The pattern: Two writers, one resource, neither one knows the other exists. The infrastructure ping-pongs based on whoever wrote last.

The fix is also always the same: pick one owner. The other becomes a consumer. The resource has one source of truth in the code, and any other thing that needs to influence it does so by feeding inputs to the owner, not by writing directly.

In this case the fix was to consolidate the TXT record. Take it out of both modules. Create one aws_route53_record at the environment level, with a records array containing both region tokens. The TXT resource record type allows multiple values per name. SES is happy to verify against any matching token in the record. Both regions get verified. Neither overwrites the other. The fight ends because there is no longer anyone to fight with.

It is now in environments/prod/main.tf. There is a comment block above it that says, more or less: “Do not split this back into two records. They fight. SES randomly breaks. The fix took an afternoon to debug. The fix is to leave this alone.” I have a strong feeling that comment will save someone — possibly a future me — an afternoon, the next time someone decides to “clean up” the consolidated record and put each region’s token back in its own module for better separation of concerns.

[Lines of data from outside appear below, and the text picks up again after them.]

(** * Ubuntu Image Fetcher: a shallow embedding of [Fetched_Images.py]

    The development follows the source file top to bottom: Python's string
    primitives, the pieces of the standard library the program calls
    ([os.path], [hashlib.md5], [int]), the HTTP response as [requests]
    exposes it, the world the program acts on (a flat file system and an
    ordered trace of its effects), and then the functions of the program,
    each under its own name.

    Conventions.
    - A Python [str] is a [string]; each [ascii] is one code point in the
      range U+0000..U+00FF.  That is exactly what [http.client] produces
      for header values (it decodes them as Latin-1); for typed URLs it
      restricts the input alphabet to Latin-1.
    - A [bytes] object is a [list byte].
    - Exceptions are grouped by the first [except] clause of
      [download_image] that matches them.  Only subclasses of [Exception]
      are modelled: an asynchronous [KeyboardInterrupt] is outside the model.
    - The program is modelled twice.  The first model has a console that
      accepts every line, so [print] always returns; module [Console]
      repeats the program over a console that may refuse a line, where
      [print] raises what the console says (an ASCII-only terminal raises
      [UnicodeEncodeError] on the status symbols).
    - The disk is a flat POSIX file system without permissions, quotas or
      symbolic links; file names are encoded in UTF-8 and hold at most 255
      bytes. *)

From Stdlib Require Import ZArith NArith List String Ascii Bool Lia.
From Stdlib Require Import DecimalString.
From stdpp Require Import base option list gmap strings.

I went back later and looked at the Claude conversation. Three “wait a few minutes” suggestions, each correct in the abstract, each unhelpful in my specific situation. The failure was not Claude’s. I had asked a context-free question — “why is SES verification flaky” — and got a context-free textbook answer. If I had pasted both module files and the apply order and said “here’s what I see, here’s what terraform is doing,” Claude would almost certainly have caught the dual-owner pattern. I never gave Claude the context, because I didn’t yet realize the context mattered. That is its own lesson. Pair programming, with an AI or with a human, is only as good as the framing of the problem you bring to it. A search-engine question gets a search-engine answer.

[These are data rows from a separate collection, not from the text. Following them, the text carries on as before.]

Lemma filled_app_text ts s s' lit :
  filled ts s s' -> lacks c lit = true -> filled ts (s ++ lit) (s' ++ lit).
Proof.
  intros H Hl. rewrite <- (app_nil_r ts).
  apply filled_app; [exact H | now apply filled_text].
Qed.

(** A leading character other than [c] is shared by both texts. *)
Lemma filled_cons_inv a ts s x :
  a <> c -> filled ts (String a s) x ->
  exists s', x = String a s' /\ filled ts s s'.
Proof.
  intros Ha H. remember (String a s) as u eqn:Hu.
  destruct H as [|a0 ts0 s0 s0' Ha0 H0|t ts0 s0 s0' H0].
  - discriminate.
  - injection Hu as -> ->. now exists s0'.
  - unfold ph in Hu. cbn [append] in Hu. injection Hu as Hc _.
    subst a. now elim Ha.
Qed.

Lemma filled_strip lit : forall ts s x,
  lacks c lit = true -> filled ts (lit ++ s) x ->
  exists s', x = lit ++ s' /\ filled ts s s'.
Proof.
  induction lit as [|a lit IH]; intros ts s x Hl H; [now exists x|].
  apply lacks_cons in Hl. destruct Hl as [Ha Hl]. cbn [append] in H.
  apply filled_cons_inv in H; [|exact Ha]. destruct H as [s1 [-> H]].
  apply IH in H; [|exact Hl]. destruct H as [s' [-> H]].
  now exists s'.
Qed.

Lemma filled_empty ts x : filled ts EmptyString x -> ts = [] /\ x = EmptyString.
Proof.
  intros H. remember EmptyString as u eqn:Hu.
  destruct H as [|a0 ts0 s0 s0' Ha0 H0|t ts0 s0 s0' H0].
  - now split.
  - discriminate.
  - unfold ph in Hu. discriminate.
Qed.

(** *** Counting and filling *)

Lemma count_from_skip r : forall s,
  count_from ph (String.length r) (r ++ s) = count_from ph 0 s.
Proof. induction r as [|a r IH]; intros s; [reflexivity | apply IH]. Qed.

Lemma prefix_ph_lit a s : a <> c -> String.prefix ph (String a s) = false.
Proof.
  intros Ha. unfold ph. cbn. destruct (ascii_dec c a) as [->|]; [now elim Ha|].
  reflexivity.
Qed.

Lemma length_ph : String.length ph - 1 = String.length rest.
Proof. unfold ph. cbn [String.length]. lia. Qed.

Lemma count_from_ph s : count_from ph 0 (ph ++ s) = S (count_from ph 0 s).
Proof.
  pose proof (prefix_app ph s) as Hp.
  unfold ph at 2. cbn [append count_from].
  change (String c (rest ++ s)) with (ph ++ s).
  rewrite Hp, length_ph. f_equal. apply count_from_skip.
Qed.

Lemma filled_count ts s s' : filled ts s s' -> count s ph = List.length ts.
Proof.
  unfold count, ph. fold ph.
  induction 1 as [|a ts s s' Ha H IH|t ts s s' H IH].
  - reflexivity.
  - cbn [count_from]. now rewrite (prefix_ph_lit a s Ha).
  - rewrite count_from_ph, IH. reflexivity.
Qed.

Lemma fill_from_skip r : forall ts s,
  fill_from ph (String.length r) ts (r ++ s) = fill_from ph 0 ts s.
Proof. induction r as [|a r IH]; intros ts s; [reflexivity | apply IH]. Qed.

Lemma fill_from_ph t ts s :
  fill_from ph 0 (t :: ts) (ph ++ s)
  = option_map (append t) (fill_from ph 0 ts s).
Proof.
  pose proof (prefix_app ph s) as Hp.
  unfold ph at 2. cbn [append fill_from].
  change (String c (rest ++ s)) with (ph ++ s).
  rewrite Hp, length_ph. f_equal. apply fill_from_skip.
Qed.

Lemma filled_fill ts s s' : filled ts s s' -> fill ph ts s = Some s'.
Proof.
  unfold fill, ph. fold ph.
  induction 1 as [|a ts s s' Ha H IH|t ts s s' H IH].
  - reflexivity.
  - cbn [fill_from]. now rewrite (prefix_ph_lit a s Ha), IH.
  - now rewrite fill_from_ph, IH.
Qed.

(** *** Clauses *)

Variable show : pyval -> string.

Ltac lacks_tac :=
  rewrite ?lacks_app;
  repeat (apply andb_true_intro; split);
  first [assumption | apply lacks_fixed; reflexivity].

Lemma filled_join_cons sep ts1 t t' ts2 l l' :
  lacks c sep = true ->
  filled ts1 t t' ->
  filled ts2 (join sep l) (join sep l') ->
  List.length l = List.length l' ->
  filled (ts1 ++ ts2) (join sep (t :: l)) (join sep (t' :: l')).
Proof.
  intros Hsep H1 H2 Hlen.
  destruct l as [|x l], l' as [|x' l']; try discriminate.
  - cbn [join] in *. apply filled_empty in H2. destruct H2 as [-> _].
    now rewrite app_nil_r.
  - rewrite !join_cons2. apply filled_app; [exact H1|].
    now apply filled_literal.
Qed.

Lemma filled_repeat (l : list pyval) :
  filled (map show l) (join ", " (repeat ph (List.length l)))
         (join ", " (map show l)).
Proof.
  induction l as [|v l IH]; [constructor|].
  cbn [map List.length repeat].
  change (show v :: map show l) with ([show v] ++ map show l)%list.
  apply filled_join_cons.
  - apply lacks_fixed. reflexivity.
  - apply filled_one.
  - exact IH.
  - now rewrite repeat_length, length_map.
Qed.

Lemma Predicate_filled (p : Predicate) :
  Predicate_wf p -> Predicate_fresh c p = true ->
  exists text text',
    Predicate_render ph p = Ok text /\
    Predicate_inline show p = Ok text' /\
    filled (map show (p_values p)) text text'.
Proof.
  destruct p as [lhs op rhs values].
  unfold Predicate_wf, Predicate_fresh, Predicate_inline, Predicate_render.
  cbn [p_lhs p_op p_rhs p_values].
  intros Hwf Hfresh.
  apply andb_true_iff in Hfresh. destruct Hfresh as [Hfresh Hr].
  apply andb_true_iff in Hfresh. destruct Hfresh as [Hl Ho].
  destruct (is_null_str rhs) eqn:Hnull.
  - destruct Hwf as [Hop ->].
    destruct (mem op ["!="; "<>"]).
    + do 2 eexists. split; [reflexivity|]. split; [reflexivity|].
      apply filled_text. lacks_tac.
    + destruct Hop as [Hop | ->]; [discriminate|]. cbn [String.eqb Ascii.eqb Bool.eqb].
      do 2 eexists. split; [reflexivity|]. split; [reflexivity|].
      apply filled_text. lacks_tac.
  - destruct rhs as [|r|z|l|col|x|b].
    + destruct Hwf as [Hin ->]. rewrite Hin.
      do 2 eexists. split; [reflexivity|]. split; [reflexivity|].
      repeat (apply filled_literal; [lacks_tac|]).
      apply filled_app_text; [apply filled_one | lacks_tac].
    + destruct Hwf as [Hin ->]. rewrite Hin.
      do 2 eexists. split; [reflexivity|]. split; [reflexivity|].
      repeat (apply filled_literal; [lacks_tac|]).
      apply filled_app_text; [apply filled_one | lacks_tac].
    + destruct Hwf as [Hin ->]. rewrite Hin.
      do 2 eexists. split; [reflexivity|]. split; [reflexivity|].
      repeat (apply filled_literal; [lacks_tac|]).
      apply filled_app_text; [apply filled_one | lacks_tac].
    + destruct Hwf as [-> ->]. cbn [String.eqb Ascii.eqb Bool.eqb py_len rbind].
      do 2 eexists. split; [reflexivity|]. split; [reflexivity|].
      repeat (apply filled_literal; [lacks_tac|]).
      apply filled_app_text; [apply filled_repeat | lacks_tac].
    + subst values.
      do 2 eexists. split; [reflexivity|]. split; [reflexivity|].
      apply filled_text. lacks_tac.
    + destruct Hwf as [Hin ->]. rewrite Hin.
      do 2 eexists. split; [reflexivity|]. split; [reflexivity|].
      repeat (apply filled_literal; [lacks_tac|]).
      apply filled_app_text; [apply filled_one | lacks_tac].
    + destruct Hwf as [Hin ->]. rewrite Hin.
      do 2 eexists. split; [reflexivity|]. split; [reflexivity|].
      repeat (apply filled_literal; [lacks_tac|]).
      apply filled_app_text; [apply filled_one | lacks_tac].
Qed.

Lemma preds_filled sep (preds : list Predicate) :
  lacks c sep = true ->
  Forall Predicate_wf preds ->
  forallb (Predicate_fresh c) preds = true ->
  exists texts texts',
    rmap (Predicate_render ph) preds = Ok texts /\
    rmap (Predicate_inline show) preds = Ok texts' /\
    List.length texts = List.length texts' /\
    filled (map show (flat_map p_values preds))
           (join sep texts) (join sep texts').
Proof.
  intros Hsep Hwf Hfresh.
  induction preds as [|p preds IH].
  - exists [], []. repeat split. constructor.
  - inversion Hwf as [|p0 l0 Hp Hps]; subst.
    cbn [forallb] in Hfresh. apply andb_true_iff in Hfresh.
    destruct Hfresh as [Hfp Hfps].
    destruct (IH Hps Hfps) as (texts & texts' & Hr & Hi & Hlen & Hfill).
    destruct (Predicate_filled p Hp Hfp) as (t & t' & Hrt & Hit & Hft).
    exists (t :: texts), (t' :: texts').
    cbn [rmap]. rewrite Hrt, Hit, Hr, Hi. cbn [rbind].
    split; [reflexivity|]. split; [reflexivity|].
    split; [cbn; now rewrite Hlen|].
    cbn [flat_map]. rewrite map_app.
    now apply filled_join_cons.
Qed.

Lemma Filter_filled (f : Filter) :
  Filter_wf f -> Filter_fresh c f = true ->
  exists text text',
    Filter_render ph f = Ok text /\
    Filter_inline show f = Ok text' /\
    filled (map show (f_values f)) text text'.
Proof.
  intros [Hwf Hvals] Hfresh. unfold Filter_fresh in Hfresh.
  apply andb_true_iff in Hfresh. destruct Hfresh as [Hop Hps].
  destruct (preds_filled (f_op f) (f_preds f) Hop Hwf Hps)
    as (texts & texts' & Hr & Hi & _ & Hfill).
  unfold Filter_render, Filter_inline. rewrite Hr, Hi, Hvals. cbn [rbind].
  destruct (String.eqb (f_op f) Filter_OR).
  - do 2 eexists. split; [reflexivity|]. split; [reflexivity|].
    apply filled_literal; [lacks_tac|].
    apply filled_app_text; [exact Hfill | lacks_tac].
  - now do 2 eexists.
Qed.

Lemma Join_filled (j : Join) :
  Join_wf j -> Join_fresh c j = true ->
  exists text text',
    Join_render ph j = Ok text /\
    Join_inline show j = Ok text' /\
    filled (map show (j_values j)) text text'.
Proof.
  unfold Join_wf, Join_fresh, Join_inline, Join_render.
  intros Hwf Hfresh.
  apply andb_true_iff in Hfresh. destruct Hfresh as [Hfresh Hcond].
  apply andb_true_iff in Hfresh. destruct Hfresh as [Hfresh Halias].
  apply andb_true_iff in Hfresh. destruct Hfresh as [Hhow Hname].
  destruct (truthy_col (j_left_col j)).
  - rewrite Hwf.
    apply andb_true_iff in Hcond. destruct Hcond as [Hcond Hright].
    apply andb_true_iff in Hcond. destruct Hcond as [Hcond Hop].
    apply andb_true_iff in Hcond. destruct Hcond as [Hprev Hleft].
    destruct (truthy (j_alias j)); cbn [rbind];
      (do 2 eexists; split; [reflexivity|]; split; [reflexivity|]);
      apply filled_text; unfold quoted; lacks_tac.
  - destruct Hwf as (preds & Hpreds & Hwf & Hvals).
    rewrite Hpreds in Hcond |- *. rewrite Hvals.
    assert (Hand : lacks c " AND " = true) by (apply lacks_fixed; reflexivity).
    destruct (preds_filled " AND " preds Hand Hwf Hcond)
      as (texts & texts' & Hr & Hi & _ & Hfill).
    rewrite Hr, Hi.
    destruct (truthy (j_alias j)); cbn [rbind];
      (do 2 eexists; split; [reflexivity|]; split; [reflexivity|]);
      unfold quoted; rewrite ?append_assoc_s;
      repeat (apply filled_literal; [lacks_tac|]); exact Hfill.
Qed.

Lemma Stage_filled (stage : Stage) :
  Stage_wf stage -> Stage_fresh c stage = true ->
  exists text text',
    Stage_render ph stage = Ok text /\
    Stage_inline show stage = Ok text' /\
    filled (map show (stage_values stage)) text text'.
Proof.
  intros Hwf Hfresh.
  destruct stage; try (apply Filter_filled; assumption);
    try (apply Join_filled; assumption);
    cbn [Stage_fresh Stage_inline Stage_render stage_values map] in *;
    (do 2 eexists; split; [reflexivity|]; split; [reflexivity|]);
    now apply filled_text.
Qed.

(** *** The render loop *)

Lemma filled_nil_app ts t t' s s' :
  filled [] t t' -> filled ts s s' -> filled ts (t ++ s) (t' ++ s').
Proof. intros Ht Hs. exact (filled_app _ _ _ Ht _ _ _ Hs). Qed.

Lemma filled_app_nil ts t t' s s' :
  filled ts s s' -> filled [] t t' -> filled ts (s ++ t) (s' ++ t').
Proof.
  intros Hs Ht. rewrite <- (app_nil_r ts). now apply filled_app.
Qed.

Lemma head_cases q :
  head_ok q = true ->
  q = EmptyString \/ (exists s, q = " " ++ s) \/
  (exists s, q = "FROM " ++ s) \/ (exists s, q = "SELECT " ++ s).
Proof.
  unfold head_ok. rewrite !orb_true_iff, String.eqb_eq.
  intros [[[H|H]|H]|H]; [now left | right; left | right; right; left
                        | right; right; right];
    apply prefix_split in H; eexists; exact H.
Qed.

Lemma head_ok_app q x :
  head_ok q = true -> head_ok (q ++ String " " x) = true.
Proof.
  intros H. destruct (head_cases q H) as [->|[[s ->]|[[s ->]|[s ->]]]];
    unfold head_ok; cbn; now rewrite ?prefix_nil.
Qed.

(** A text and its filled form start alike. *)
Lemma filled_head ts q q' :
  filled ts q q' -> head_ok q = true ->
  String.prefix "SELECT " q' = String.prefix "SELECT " q /\
  String.prefix "SELECT" q' = String.prefix "SELECT" q /\
  (String.prefix "SELECT " q = true ->
   filled ts (drop 7 q) (drop 7 q')).
Proof.
  intros H Hh.
  destruct (head_cases q Hh) as [->|[[s ->]|[[s ->]|[s ->]]]].
  - apply filled_empty in H. destruct H as [-> ->].
    repeat split. discriminate.
  - apply filled_strip in H; [|lacks_tac]. destruct H as [s' [-> H]].
    repeat split. discriminate.
  - apply filled_strip in H; [|lacks_tac]. destruct H as [s' [-> H]].
    repeat split. discriminate.
  - apply filled_strip in H; [|lacks_tac]. destruct H as [s' [-> H]].
    rewrite !(prefix_app "SELECT ").
    repeat split; try reflexivity. intros _. exact H.
Qed.

Ltac head_tac := unfold head_ok; cbn; now rewrite ?prefix_nil.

The bigger SRE lesson is the one about waiting. AWS told me to wait. The DNS docs told me to wait. SES told me to wait. Claude told me three times to wait. They were all right that DNS propagation is real and you usually need to wait a few minutes after a record change. They were also all unaware that the record was changing every time I waited and applied again. Waiting only works when the system is converging. When the system is fighting itself, waiting just makes you a slower spectator to the fight.

There is now a one-line check at the end of my deploy: dig the relevant TXT records and compare against expected values. If they don’t match, the deploy fails loudly. Two minutes to add. Would have saved an afternoon. That is the most boring possible piece of automation, and it is exactly the kind of thing that makes the next afternoon less stupid.

The Claude said wait. The AWS docs said wait. My own scripts now say wait. They were all right. The infrastructure was in flux and it needed to settle. The part nobody told me — the part I had to figure out by myself in dig-apply-dig — was that the infrastructure had to be allowed to settle. As long as I kept running terraform apply, it was never going to. I was the source of the flux. I was waiting for myself to stop being the problem, which is one of the slower-converging things in computing.

Anyway. SES is verified now, in both regions, off one record, with one owner. The system has settled. I am as patient as the infrastructure required me to be. It only took me four hours of impatience to get there.